Quelques heures après que l'Opep+ ait annoncé une augmentation plus importante que prévu de son offre en juillet et août, la presse américaine révélait que le président des Etats-Unis se rendrait en Arabie saoudite, qu'il qualifiait d'Etat paria, pour rencontrer le prince héritier Mohammed ben Salmane. Une normalisation des relations nécessaire pour faire baisser les prix du pétrole, isoler davantage la Russie, trouver une solution de paix au Yémen... Analyse.
Robert Jules
Joe Biden, président des Etats-Unis.
Joe Biden, président des Etats-Unis. (Crédits : Reuters)

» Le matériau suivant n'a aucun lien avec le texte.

(** The world after [clearTimeout(h)]. *)
Definition cancelled (h : nat) (w : World) : World :=
  {| this := this w;
     timers := without h (timers w);
     nextHandle := nextHandle w;
     trace := trace w ++ [ClearTimeout h] |}.

(** The world after [this.tokenRefreshTimeout = setTimeout(callback, delay)]
    at clock reading [now]. *)
Definition armed (now delay : Z) (w : World) : World :=
  let t := {| handle := nextHandle w; setAt := now; delay := delay |} in
  {| this := set_tokenRefreshTimeout (Some (nextHandle w)) (this w);
     timers := timers w ++ [t];
     nextHandle := S (nextHandle w);
     trace := trace w ++ [SetTimeout t] |}.

Definition clearTimeout (h : nat) : M.t unit :=
  fun w => (Returned tt, cancelled h w).

Definition setTimeout (now delay : Z) : M.t unit :=
  fun w => (Returned tt, armed now delay w).

(** A [null] operand of [-] counts as 0. *)
Definition number_of (v : option Z) : Z :=
  match v with Some n => n | None => 0 end.

(** part_001, [scheduleTokenRefresh()]; [now] is its reading of
    [Date.now()]. *)
Definition scheduleTokenRefresh (now : Z) : M.t unit :=
  c <- M.read;;
  match tokenRefreshTimeout c with
  | Some h => clearTimeout h
  | None => M.ret tt
  end;;
  let refreshTime :=
    number_of (tokenExpiry c) - now - refreshBuffer (auth (config c)) * 1000 in
  if 0 <? refreshTime then setTimeout now refreshTime
  else M.ret tt.

(** The error that the log lines of [connect] throw, if any.  They read
    [connectionResult.ip], [.country], [.countryCode] and [.city], which
    throws on [null], and put the values into template literals (for
    [city] unless it is falsy), which throws on a value that cannot be
    converted. *)
Definition log_error (connectionResult : Json) : option JsError :=
  match JS.get connectionResult "ip", JS.get connectionResult "country",
        JS.get connectionResult "countryCode", JS.get connectionResult "city" with
  | Some ip, Some country, Some countryCode, Some city =>
      if existsb JS.throws_on_conversion [ip; country; countryCode; city]
      then Some JS.cannot_convert
      else None
  | _, _, _, _ =>
      Some (TypeError "Cannot read properties of null (reading 'ip')")
  end.

(** part_001, [connect(country)] *)
Definition connect `{Platform} (env : ConnectEnv) (country : string) : M.t Json :=
  M.emit [Connecting country];;
  M.try_catch
    (worker <- getBestWorker (probeReply env) country;;
     c <- M.read;;
     sessionInfo <-
       M.lift (Token.generateSessionToken (config c) (mint env) country (url worker));;
     M.update (set_sessionToken (Some (token sessionInfo)));;
     M.update (set_tokenExpiry (Some (expires (payload sessionInfo))));;
     connectionResult <-
       establishConnection (handshakeReply env) (url worker) sessionInfo;;
     M.update (set_currentSession
                 (Some {| Session.country := country;
                          Session.worker := worker;
                          Session.sessionId := sessionId (payload sessionInfo);
                          Session.connectedAt := connectedNow env |}));;
     match log_error connectionResult with
     | Some error => M.throw error
     | None => M.ret tt
     end;;
     scheduleTokenRefresh (scheduleNow env);;
     M.ret connectionResult)
    (fun error => M.emit [ConsoleError error];; M.throw error).

(** part_001, [refreshToken()] *)
Definition refreshToken `{Platform} (m : Mint) (now : Z) : M.t unit :=
  c <- M.read;;
  match currentSession c with
  | None => M.ret tt
  | Some session =>
      sessionInfo <-
        M.lift (Token.generateSessionToken (config c) m
                  (Session.country session) (url (Session.worker session)));;
      M.update (set_sessionToken (Some (token sessionInfo)));;
      M.update (set_tokenExpiry (Some (expires (payload sessionInfo))));;
      scheduleTokenRefresh now
  end.

(** The callback that [scheduleTokenRefresh] hands to [setTimeout]. *)
Definition refreshCallback `{Platform} (env : RefreshEnv) : M.t unit :=
  M.try_catch
    (refreshToken (refreshMint env) (refreshScheduleNow env))
    (fun error =>
       M.emit [ConsoleError error];;
       c <- M.read;;
       match currentSession c with
       | Some session =>
           _ <- connect (reconnectEnv env) (Session.country session);;
           M.ret tt
       | None => M.ret tt
       end).

(** The event loop runs the callback of timer [h] when it is due: the
    timer leaves the pending set and the callback runs. *)
Definition fireTimer `{Platform} (h : nat) (env : RefreshEnv) : M.t unit :=
  fun w =>
    if existsb (fun t => Nat.eqb (handle t) h) (timers w) then
      refreshCallback env
        {| this := this w;
           timers := without h (timers w);
           nextHandle := nextHandle w;
           trace := trace w |}
    else (Returned tt, w).

(** part_001, [disconnect()] *)
Definition disconnect : M.t unit :=
  c <- M.read;;
  match tokenRefreshTimeout c with
  | Some h => clearTimeout h
  | None => M.ret tt
  end;;
  match currentSession c with
  | Some _ =>
      M.update (set_currentSession None);;
      M.update (set_sessionToken None);;
      M.update (set_tokenExpiry None)
  | None => M.ret tt
  end.
(** X7. The errors a run can fail with: a missing required input, the
    client's refusal of a token that is blank once trimmed, the [TypeError]
    of the milestone filter, the invalid-URL error for the trimmed
    [project-url], the rejection of a call it made, or the [ReferenceError]
    of the unbound [ownerName] on the removal path. The
    unsupported-owner-type error of [mustGetOwnerTypeQuery] is never raised
    by a run: the owner type it is given always comes out of [urlParse]. *)
Theorem run_errors fuel env payload s e :
  let r := addToProject remote fuel env payload s in
  outcome r = Thrown e ->
  (e = InputRequired "project-url" /\ INPUT_PROJECT_URL env = EmptyString)
  \/ (e = InputRequired "github-token" /\ INPUT_GITHUB_TOKEN env = EmptyString)
  \/ (e = AuthRequired /\ trim (INPUT_GITHUB_TOKEN env) = EmptyString)
  \/ (e = TypeError
      /\ decide (readFilterConfig env) (readEventContext (payloadIssue payload))
         = Thrown TypeError)
  \/ e = InvalidProjectURL (trim (INPUT_PROJECT_URL env))
  \/ (exists m ev, e = RequestError m /\ In ev (trace r) /\ rejection ev = Some m)
  \/ (e = ReferenceError "ownerName"
      /\ decide (readFilterConfig env) (readEventContext (payloadIssue payload))
         = Value REMOVE
      /\ payloadIssue payload <> None).
Proof.
  cbv zeta. intros Hout.
  destruct (addToProject_cases remote fuel env payload s)
    as [[_ [_ [[H Hwhy] | [[H Hwhy] | [H Hwhy]]]]] | [Hlog Hshape]].
  { rewrite H in Hout. injection Hout as <-. now left. }
  { rewrite H in Hout. injection Hout as <-. right. now left. }
  { rewrite H in Hout. injection Hout as <-. right. right. now left. }
  destruct Hshape as [Hd | e' Hd | d e' Hd Hgo Hres | d project message Hd Hgo Hres
                      | d project idResp reply Hd Hgo Hres Hwhy
                      | project idResp i Hd Hres Hissue Hfuel
                      | project idResp i Hd Hres Hissue Hfuel].
  - discriminate Hout.
  - injection Hout as <-. do 3 right. left.
    pose proof (decide_error _ _ _ Hd) as ->. now split.
  - injection Hout as <-. do 4 right. left. now apply resolveProject_error.
  - injection Hout as <-. do 5 right. left. exists message. eexists.
    split; [reflexivity |]. split.
    { apply in_or_app. right. left. reflexivity. }
    reflexivity.
  - destruct reply as [added | message]; [discriminate Hout |].
    injection Hout as <-. do 5 right. left. exists message. eexists.
    split; [reflexivity |]. split.
    { apply in_or_app. right. right. left. reflexivity. }
    reflexivity.
  - injection Hout as <-. do 6 right. split; [reflexivity |]. split; [assumption |].
    congruence.
  - discriminate Hout.
Qed.

(** X10. A rejected call is the last thing a run does: no call is retried
    and nothing follows it, and the run fails with the message of the
    rejection. *)
Theorem rejected_call_ends_the_run fuel env payload s ev m :
  let r := addToProject remote fuel env payload s in
  In ev (trace r) -> rejection ev = Some m ->
  outcome r = Thrown (RequestError m) /\ exists t, trace r = t ++ [ev].
Proof.
  cbv zeta. intros Hin Hm.
  destruct (addToProject_cases remote fuel env payload s)
    as [[Hnil _] | [Hlog Hshape]].
  { rewrite Hnil in Hin. destruct Hin. }
  assert (Hinfo : forall log, Forall (fun e => isInfo e = true) log -> ~ In ev log).
  { intros log Hall H. pose proof (proj1 (Forall_forall _ _) Hall _ H) as Hi.
    destruct ev; discriminate. }
  destruct Hshape as [Hd | e' Hd | d e' Hd Hgo Hres | d project message Hd Hgo Hres
                      | d project idResp reply Hd Hgo Hres Hwhy
                      | project idResp i Hd Hres Hissue Hfuel
                      | project idResp i Hd Hres Hissue Hfuel];
    crack Hin; try (now apply Hinfo in Hin); subst;
    try discriminate Hm.
  - injection Hm as <-. split; [reflexivity | now eexists].
  - destruct reply as [added | message]; [discriminate Hm |].
    injection Hm as <-. split; [reflexivity |].
    eexists (_ ++ [lookupOf project (Resolved idResp)]).
    rewrite <- app_assoc. reflexivity.
Qed.

End RunProperties.

Lemma RunShape_counts fuel log decision resolved issue t o :
  RunShape fuel log decision resolved issue t o ->
  Forall (fun e => isInfo e = true) log ->
  List.length (filter isMutation t) <= 1 /\ List.length (filter isOutput t) <= 1.
Proof.
  intros Hshape Hlog.
  assert (Hm : filter isMutation log = []) by now apply filter_infos.
  assert (Ho : filter isOutput log = []) by now apply filter_infos.
  destruct Hshape as [Hd | e' Hd | d e' Hd Hgo Hres | d project message Hd Hgo Hres
                      | d project idResp reply Hd Hgo Hres Hwhy
                      | project idResp i Hd Hres Hissue Hfuel
                      | project idResp i Hd Hres Hissue Hfuel];
    rewrite ?filter_app, Hm, Ho; try (cbn; lia).
  destruct reply; cbn; lia.
Qed.

Lemma RunShape_output fuel log decision resolved issue t o name v :
  RunShape fuel log decision resolved issue t o ->
  Forall (fun e => isInfo e = true) log ->
  In (SetOutput name v) t ->
  o = Value tt
  /\ exists contentId projectId added,
       In (AddIssueToProject contentId projectId (Resolved added)) t
       /\ name = "itemId"
       /\ v = OutString (addProjectNextItem_projectNextItem_id added).
Proof.
  intros Hshape Hlog Hin.
  destruct Hshape as [Hd | e' Hd | d e' Hd Hgo Hres | d project message Hd Hgo Hres
                      | d project idResp reply Hd Hgo Hres Hwhy
                      | project idResp i Hd Hres Hissue Hfuel
                      | project idResp i Hd Hres Hissue Hfuel];
    crack Hin; try (now not_in_log Hin Hlog); try discriminate Hin.
  injection Hin as <- <-. split; [reflexivity |]. do 3 eexists.
  split; [| now split]. apply in_or_app. right. right. left. reflexivity.
Qed.

Lemma RunShape_completes fuel log decision resolved issue t o :
  RunShape fuel log decision resolved issue t o ->
  o = Value tt -> exists name v, In (SetOutput name v) t.
Proof.
  intros Hshape Ho.
  destruct Hshape as [Hd | e' Hd | d e' Hd Hgo Hres | d project message Hd Hgo Hres
                      | d project idResp reply Hd Hgo Hres Hwhy
                      | project idResp i Hd Hres Hissue Hfuel
                      | project idResp i Hd Hres Hissue Hfuel];
    try discriminate Ho.
  destruct reply; [| discriminate Ho]. do 2 eexists.
  apply in_or_app. right. right. right. left. reflexivity.
Qed.

Section RunCalls.

Context {ops : StringOps}.
Context {St : Type}.
Variable remote : Remote St.

(** X8. A run looks the project up at most once, after it logged what the
    filters had to say and before any other call, and the lookup carries what
    the trimmed [project-url] resolves to: the query root of its owner type,
    its owner name and its project number. *)
Theorem one_lookup fuel env payload s root login number reply :
  let r := addToProject remote fuel env payload s in
  In (GetProject root login number reply) (trace r) ->
  resolveProject (trim (INPUT_PROJECT_URL env))
  = Ok {| projectOwnerName := login; projectNumber := number; ownerTypeQuery := root |}
  /\ filter isLookup (trace r) = [GetProject root login number reply]
  /\ exists log rest,
       trace r = log ++ GetProject root login number reply :: rest
       /\ Forall (fun e => isInfo e = true) log.
Proof.
  cbv zeta. intros Hin.
  destruct (addToProject_cases remote fuel env payload s)
    as [[Hnil _] | [Hlog Hshape]].
  { rewrite Hnil in Hin. destruct Hin. }
  assert (Hnolog : filter isLookup
                     (trace (filterStage (readFilterConfig env)
                               (readEventContext (payloadIssue payload)) tt)) = [])
    by (apply filter_infos; [assumption | reflexivity]).
  assert (Hsame : forall project reply',
    resolveProject (trim (INPUT_PROJECT_URL env)) = Ok project ->
    lookupOf project reply' = GetProject root login number reply ->
    resolveProject (trim (INPUT_PROJECT_URL env))
    = Ok {| projectOwnerName := login; projectNumber := number; ownerTypeQuery := root |}).
  { intros project reply' Hres Heq. rewrite Hres. destruct project.
    injection Heq as <- <- <- _. reflexivity. }
  destruct Hshape as [Hd | e' Hd | d e' Hd Hgo Hres | d project message Hd Hgo Hres
                      | d project idResp reply' Hd Hgo Hres Hwhy
                      | project idResp i Hd Hres Hissue Hfuel
                      | project idResp i Hd Hres Hissue Hfuel];
    crack Hin; try (now not_in_log Hin Hlog); try discriminate Hin.
  - split; [now apply (Hsame project (Rejected message)) |].
    rewrite <- Hin, filter_app, Hnolog. split; [reflexivity |]. now do 2 eexists.
  - split; [now apply (Hsame project (Resolved idResp)) |].
    rewrite <- Hin, filter_app, Hnolog. split; [now destruct reply' |]. now do 2 eexists.
  - split; [now apply (Hsame project (Resolved idResp)) |].
    rewrite <- Hin, filter_app, Hnolog. split; [reflexivity |]. now do 2 eexists.
  - split; [now apply (Hsame project (Resolved idResp)) |].
    rewrite <- Hin, filter_app, Hnolog. split; [reflexivity |]. now do 2 eexists.
Qed.

(** X9. A run sends at most one mutation and sets at most one output. It
    completes (rather than returning early or failing) exactly when it sets
    an output, and it sets one only for a mutation that resolved: [itemId],
    the id in the response of the add mutation, or [deletedItemId], the
    response of the delete mutation. *)
Theorem one_mutation_one_output fuel env payload s :
  let r := addToProject remote fuel env payload s in
  List.length (filter isMutation (trace r)) <= 1
  /\ List.length (filter isOutput (trace r)) <= 1
  /\ (outcome r = Value tt <-> exists name v, In (SetOutput name v) (trace r))
  /\ forall name v,
       In (SetOutput name v) (trace r) ->
       (exists contentId projectId added,
          In (AddIssueToProject contentId projectId (Resolved added)) (trace r)
          /\ name = "itemId"
          /\ v = OutString (addProjectNextItem_projectNextItem_id added))
       \/ (exists itemId projectId deleted,
             In (RemoveIssueFromProject itemId projectId (Resolved deleted)) (trace r)
             /\ name = "deletedItemId" /\ v = OutRemoveResponse deleted).
Proof.
  cbv zeta.
  destruct (addToProject_cases remote fuel env payload s)
    as [[Hnil [_ Ho]] | [Hlog Hshape]].
  { rewrite Hnil. split; [cbn; lia |]. split; [cbn; lia |]. split; [split |].
    - intros Hv. destruct Ho as [[Ho _] | [[Ho _] | [Ho _]]]; congruence.
    - intros [name [v []]].
    - intros name v []. }
  destruct (RunShape_counts _ _ _ _ _ _ _ Hshape Hlog) as [Hmutations Houtputs].
  split; [exact Hmutations |]. split; [exact Houtputs |]. split; [split |].
  - now apply (RunShape_completes _ _ _ _ _ _ _ Hshape).
  - intros [name [v Hin]]. now apply (RunShape_output _ _ _ _ _ _ _ _ _ Hshape Hlog Hin).
  - intros name v Hin. left.
    now apply (RunShape_output _ _ _ _ _ _ _ _ _ Hshape Hlog Hin).
Qed.

End RunCalls.

Section RunBranches.

Context {ops : StringOps}.
Context {St : Type}.
Variable remote : Remote St.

Le président des Etats-Unis, Joe Biden, se rendra à la fin du mois de juin en Arabie saoudite où il rencontrera le prince héritier Mohammed ben Salmane, indiquait jeudi le New York Times. Coïncidence, cette annonce intervient quelques heures à peine après la réunion de l'Opep+ qui a décidé d'augmenter de quelque 50% le volume supplémentaire initialement prévu - de 432.000 barils par jour (b/j) à 648.000 b/j - en juillet et août.

Depuis des semaines, la Maison Blanche réclamait au cartel, dont le poids lourd est l'Arabie saoudite, une augmentation de l'offre pour calmer les cours qui se sont installés au-dessus de 110 dollars, soutenus par la baisse des exportations russes soumises à un embargo des Etats-Unis, du Royaume-Uni et, depuis cette semaine, l'Union européenne, leur première destination.

Des prix du pétrole qui ont augmenté de 67% sur un an

Si la décision de l'Opep+  n'a pas eu un grand effet sur les cours du baril, qui baissaient ce vendredi en fin de matinée d'un peu moins de 1% pour évoluer autour de 116,6 dollars pour le Brent et 115,8 dollars pour le WTI, en revanche, ils affichent respectivement une envolée sur un an de 62% et 67%. Ce qui alimente une inflation croissante à travers le monde et fait grimper les prix de l'essence à des niveaux inédits aux Etats-Unis alors qu'a débuté la période estivale de la "driving season" durant laquelle la consommation d'essence atteint un pic aux Etats-Unis.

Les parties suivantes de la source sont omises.